Immunocytochemistry on neurospheres was carried out as previously described (Varia et al., 1998). Primary antibodies used included anti-Nestin (1:200, Millipore), anti-DCX (1:700, Millipore), anti-activated Caspase-3 (1:200, Abcam), anti-pimonidazole hydrochloride (1:200, Hypoxyprobe). Immunopositive cells and total DAPI-stained nuclei were counted to calculate the percentage of immunopositive cells. Confocal images of 10 randomly picked neurospheres from three independent experiments were counted for each marker and experimental condition. Neurospheres’ diameter was calculated using Image J software.
Statistical analysis
Statistical analysis was performed with Prism Software (GraphPad Software, La Jolla, CA). All data were obtained from n≥3 animals and expressed as mean ± standard deviation (SD). Experiments involving ≥ two groups were compared using unpaired two-tailed Students t-test or multiple-way analysis of variance (AVOVA) followed by post-hoc analysis with Sidak’s multiple comparison test. Significance was defined as *p <0.05, **p <0.01, ***p <0.001.
Acknowledgements
We would like to thank Dr. Ines Koerner for the generous use of the hypoxia chamber, Dr. Robert Hevner for the anti-Tbr2 antibody, Dr. Ben Emery and Antoinette Foster for their help with western blotting, and Lori Vaskalis for help with illustrations.
Funding Statement
The funders had no role in study design, data collection and interpretation, or the decision to submit the work for publication.
Funding Information
This paper was supported by the following grants:
National Institutes of Health NS R01 080979 to Gary L Westbrook.

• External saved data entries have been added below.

(* ===== verification/UsageAudit.v ===== *)
(** * Usage statistics and the audit feed ([services/usage_audit.py])

    Both read the table of messages. The attachments of a message are the JSON text
    [store_message] writes; what the queries ask of the database is written as
    filtering and sorting. A timestamp of the table is a UTC instant. *)

From stdpp Require Import base tactics list option strings gmap.
From Stdlib Require Import ZArith Lia Ascii.
From S2P Require Import Prelude PyStr PyInt PyTime PySort PyDict PyJson Auth Db Groups Messages.

Local Open Scope Z_scope.

Record UsageSummarySnapshot := mkSummary {
  sm_total_messages : nat;
  sm_total_runs : nat;
  sm_total_user_messages : nat;
  sm_total_assistant_messages : nat;
  sm_total_active_days : nat
}.
Record UsageDailyBreakdownSnapshot := mkDaily {
  dy_date : string;
  dy_message_count : nat;
  dy_run_count : nat;
  dy_user_message_count : nat;
  dy_assistant_message_count : nat
}.
Record UsageChannelBreakdownSnapshot := mkChannel {
  ch_channel : string;
  ch_message_count : nat;
  ch_run_count : nat
}.
Record UsageStatsSnapshot := mkUsage {
  us_days : Z;
  us_summary : UsageSummarySnapshot;
  us_daily : list UsageDailyBreakdownSnapshot;
  us_channels : list UsageChannelBreakdownSnapshot
}.
Record AuditMessageSnapshot := mkAudit {
  am_message_id : string;
  am_chat_jid : string;
  am_group_id : string;
  am_channel : string;
  am_run_id : option string;
  am_external_message_id : option string;
  am_sender : string;
  am_is_from_me : bool;
  am_slot_id : string;
  am_content : string;
  am_timestamp : Z
}.
Record AuditMessageListSnapshot := mkAuditList {
  al_items : list AuditMessageSnapshot;
  al_limit : Z;
  al_group_id : option string;
  al_has_more : bool
}.
Record MessageMetadata := mkMetadata {
  mt_channel : string;
  mt_group_id : string;
  mt_run_id : option string;
  mt_external_message_id : option string
}.

(** [OverflowError] of the date arithmetic, and what [json.loads] raises beyond
    [JSONDecodeError]. *)
Inductive usage_error := UsageOverflow | UsageJson (e : json_error).

Definition normalize_days (days : Z) : Z := Z.max 1 (Z.min 365 days).
Definition normalize_limit (limit : Z) : Z := Z.max 1 (Z.min 200 limit).

(** ** What a message tells about itself *)

(** The text [store_message] writes for the attachments. *)
Definition attachments_text (payload : option (list (string * string))) : option string :=
  (fun d => json_dumps_ascii (fun lit => lit) (JObj (map (fun e => (e.1, JStr e.2)) d))) <$> payload.

Definition parse_attachments (value : option string) : result usage_error (list (string * json)) :=
  match value with
  | None => Ok []
  | Some text =>
      if bool_decide (text = ""%string) then Ok []
      else match json_loads text with
           | Ok (JObj d) => Ok d
           | Ok _ => Ok []
           | Err JDecodeError => Ok []
           | Err e => raise (UsageJson e)
           end
  end.

Definition as_non_empty_string (value : option json) : option string :=
  match value with
  | Some (JStr s) => let normalized := strip s in if bool_decide (normalized = ""%string) then None else Some normalized
  | _ => None
  end.

Definition channel_of_jid (chat_jid : string) : string :=
  if startswith "feishu:" chat_jid then "feishu"
  else if startswith "telegram:" chat_jid then "telegram"
  else "web".
Definition infer_channel (chat_jid : string) (attachments : list (string * json)) : string :=
  match as_non_empty_string (od_get "channel"%string attachments) with
  | Some channel => if bool_decide (channel ∈ ["web"; "feishu"; "telegram"]%string) then channel else channel_of_jid chat_jid
  | None => channel_of_jid chat_jid
  end.

(** The text after the first colon of a web id. *)
Definition group_of_jid (chat_jid : string) : string :=
  if startswith "web:" chat_jid then
    let web_group := of_chars (drop 4 (str_chars chat_jid)) in
    if bool_decide (web_group = ""%string) then chat_jid else web_group
  else chat_jid.
Definition infer_group_id (chat_jid : string) (attachments : list (string * json)) : string :=
  match as_non_empty_string (od_get "group_folder"%string attachments) with
  | Some attachment_group => attachment_group
  | None => group_of_jid chat_jid
  end.

Definition extract_metadata (message : Message) : result usage_error MessageMetadata :=
  attachments ← parse_attachments (attachments_text (ms_attachments message));
  Ok (mkMetadata (infer_channel (ms_chat_jid message) attachments) (infer_group_id (ms_chat_jid message) attachments)
        (as_non_empty_string (od_get "run_id"%string attachments))
        (as_non_empty_string (od_get "external_message_id"%string attachments))).

(** ** Statistics *)

(** [timestamp.date().isoformat()]. *)
Definition date_of_day (day : Z) : string :=
  let '(y, m, d) := ord2ymd (day + epoch_ordinal) in
  of_chars (fixed 4 y ++ "-"%char :: fixed 2 m ++ "-"%char :: fixed 2 d).
Definition day_of (t : Z) : Z := t / us_per_day.
Definition date_of (t : Z) : string := date_of_day (day_of t).

(** Midnight of the first day of the window. *)
Definition window_start (now days : Z) : result usage_error Z :=
  match datetime_add now (- ((days - 1) * us_per_day)) with
  | Some first => Ok (day_of first * us_per_day)
  | None => raise UsageOverflow
  end.

(** The defaultdicts: a counter and a set of runs. *)
Definition bump (key : string) (d : list (string * nat)) : list (string * nat) :=
  od_set key (S (default 0%nat (od_get key d))) d.
Definition add_run (key run : string) (d : list (string * gset string)) : list (string * gset string) :=
  od_set key ({[run]} ∪ default ∅ (od_get key d)) d.
Definition count_of (key : string) (d : list (string * nat)) : nat := default 0%nat (od_get key d).
Definition runs_of (key : string) (d : list (string * gset string)) : nat := size (default ∅ (od_get key d)).

Record usage_totals := mkTotals {
  ut_user_messages : nat;
  ut_assistant_messages : nat;
  ut_run_ids : gset string;
  ut_daily_messages : list (string * nat);
  ut_daily_users : list (string * nat);
  ut_daily_assistants : list (string * nat);
  ut_daily_runs : list (string * gset string);
  ut_channel_messages : list (string * nat);
  ut_channel_runs : list (string * gset string)
}.
Definition no_totals : usage_totals := mkTotals 0 0 ∅ [] [] [] [] [] [].

(** The body of the loop over the messages. *)
Definition count_message (acc : usage_totals) (message : Message) (md : MessageMetadata) : usage_totals :=
  let date_key := date_of (ms_timestamp message) in
  let me := ms_is_from_me message in
  {| ut_user_messages := if me then ut_user_messages acc else S (ut_user_messages acc);
     ut_assistant_messages := if me then S (ut_assistant_messages acc) else ut_assistant_messages acc;
     ut_run_ids := match mt_run_id md with Some run => {[run]} ∪ ut_run_ids acc | None => ut_run_ids acc end;
     ut_daily_messages := bump date_key (ut_daily_messages acc);
     ut_daily_users := if me then ut_daily_users acc else bump date_key (ut_daily_users acc);
     ut_daily_assistants := if me then bump date_key (ut_daily_assistants acc) else ut_daily_assistants acc;
     ut_daily_runs := match mt_run_id md with Some run => add_run date_key run (ut_daily_runs acc) | None => ut_daily_runs acc end;
     ut_channel_messages := bump (mt_channel md) (ut_channel_messages acc);
     ut_channel_runs := match mt_run_id md with
                        | Some run => add_run (mt_channel md) run (ut_channel_runs acc)
                        | None => ut_channel_runs acc
                        end |}.

Fixpoint count_messages (acc : usage_totals) (messages : list Message) : result usage_error usage_totals :=
  match messages with
  | [] => Ok acc
  | message :: messages =>
      md ← extract_metadata message;
      count_messages (count_message acc message md) messages
  end.

(** The rows of the table in the order of a query. *)
Definition row_key (m : Message) : Z * string := (ms_timestamp m, ms_id m).
Definition messages_since (start : Z) (table : list Message) : list Message :=
  py_sorted row_key (filter (fun m => start <= ms_timestamp m) table).

Definition get_usage_stats (now days : Z) (table : list Message) : result usage_error UsageStatsSnapshot :=
  let normalized_days := normalize_days days in
  start ← window_start now normalized_days;
  let messages := messages_since start table in
  acc ← count_messages no_totals messages;
  Ok {| us_days := normalized_days;
        us_summary := mkSummary (length messages) (size (ut_run_ids acc)) (ut_user_messages acc)
                        (ut_assistant_messages acc) (length (ut_daily_messages acc));
        us_daily := map (fun date_key => mkDaily date_key (count_of date_key (ut_daily_messages acc))
                           (runs_of date_key (ut_daily_runs acc)) (count_of date_key (ut_daily_users acc))
                           (count_of date_key (ut_daily_assistants acc)))
                        (py_sorted (fun k => k) (od_keys (ut_daily_messages acc)));
        us_channels := map (fun channel => mkChannel channel (count_of channel (ut_channel_messages acc))
                              (runs_of channel (ut_channel_runs acc)))
                           (py_sorted (fun k => (- Z.of_nat (count_of k (ut_channel_messages acc)), k))
                              (od_keys (ut_channel_messages acc))) |}.

(** ** The audit feed *)

Definition audit_item (message : Message) (md : MessageMetadata) : AuditMessageSnapshot :=
  mkAudit (ms_id message) (ms_chat_jid message) (mt_group_id md) (mt_channel md) (mt_run_id md)
    (mt_external_message_id md) (ms_sender message) (ms_is_from_me message) (ms_slot_id message) (ms_content message)
    (ms_timestamp message).

(** The loop over the candidates, left when it has [wanted] items. *)
Fixpoint audit_items (wanted : nat) (group_id : option string) (items : list AuditMessageSnapshot)
    (candidates : list Message) : result usage_error (list AuditMessageSnapshot) :=
  match candidates with
  | [] => Ok items
  | message :: candidates =>
      md ← extract_metadata message;
      if match group_id with Some g => negb (bool_decide (mt_group_id md = g)) | None => false end
      then audit_items wanted group_id items candidates
      else
        let items := items ++ [audit_item message md] in
        if bool_decide (wanted <= length items)%nat then Ok items
        else audit_items wanted group_id items candidates
  end.

Definition normalize_group_id (group_id : option string) : option string :=
  match strip <$> group_id with
  | Some g => if bool_decide (g = ""%string) then None else Some g
  | None => None
  end.

Definition list_audit_messages (limit : Z) (group_id : option string) (table : list Message) :
    result usage_error AuditMessageListSnapshot :=
  let normalized_limit := normalize_limit limit in
  let n := Z.to_nat normalized_limit in
  let normalized_group_id := normalize_group_id group_id in
  let rows := py_sorted_rev row_key table in
  let candidates := match normalized_group_id with None => take (n + 1) rows | Some _ => rows end in
  items ← audit_items (n + 1) normalized_group_id [] candidates;
  Ok (mkAuditList (take n items) normalized_limit normalized_group_id (bool_decide (n < length items)%nat)).

(** ** The routes *)

(** [GET /usage/stats] and [GET /audit/messages]: their guard. *)
Definition may_read_usage (u : AuthUser) : bool := bool_decide (au_role u = Some "owner" \/ au_role u = Some "admin")%string.
Definition usage_route {A} (u : AuthUser) (r : result usage_error A) : result http_error A :=
  if negb (may_read_usage u) then raise (403, "permission denied"%string)
  else match r with Ok a => Ok a | Err _ => raise server_error end.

Ellison Medical Foundation to Gary L Westbrook.
National Institutes of Health NS P30 061800 to Gary L Westbrook.
AXA Research Fund to C Chatzi.
U.S. Department of Veterans Affairs CDA-2 to E Schnell.
Additional information
Competing interests
The authors declare that no competing interests exist.
Author contributions
CC, Conception and design, Acquisition of data, Analysis and interpretation of data, Drafting or revising the article.
ES, Conception and design, Acquisition of data, Analysis and interpretation of data, Drafting or revising the article.
GLW, Conception and design, Acquisition of data, Analysis and interpretation of data, Drafting or revising the article.
Ethics
Animal experimentation: All procedures were performed according to the National Institutes of Health Guidelines for the Care and Use of Laboratory Animals and have been conducted with the approval of the Institutional Animal Care and Use Committee (#IP00000148) and the Insitutional Biosafety Committee (#04-06) at Oregon Health and Science University.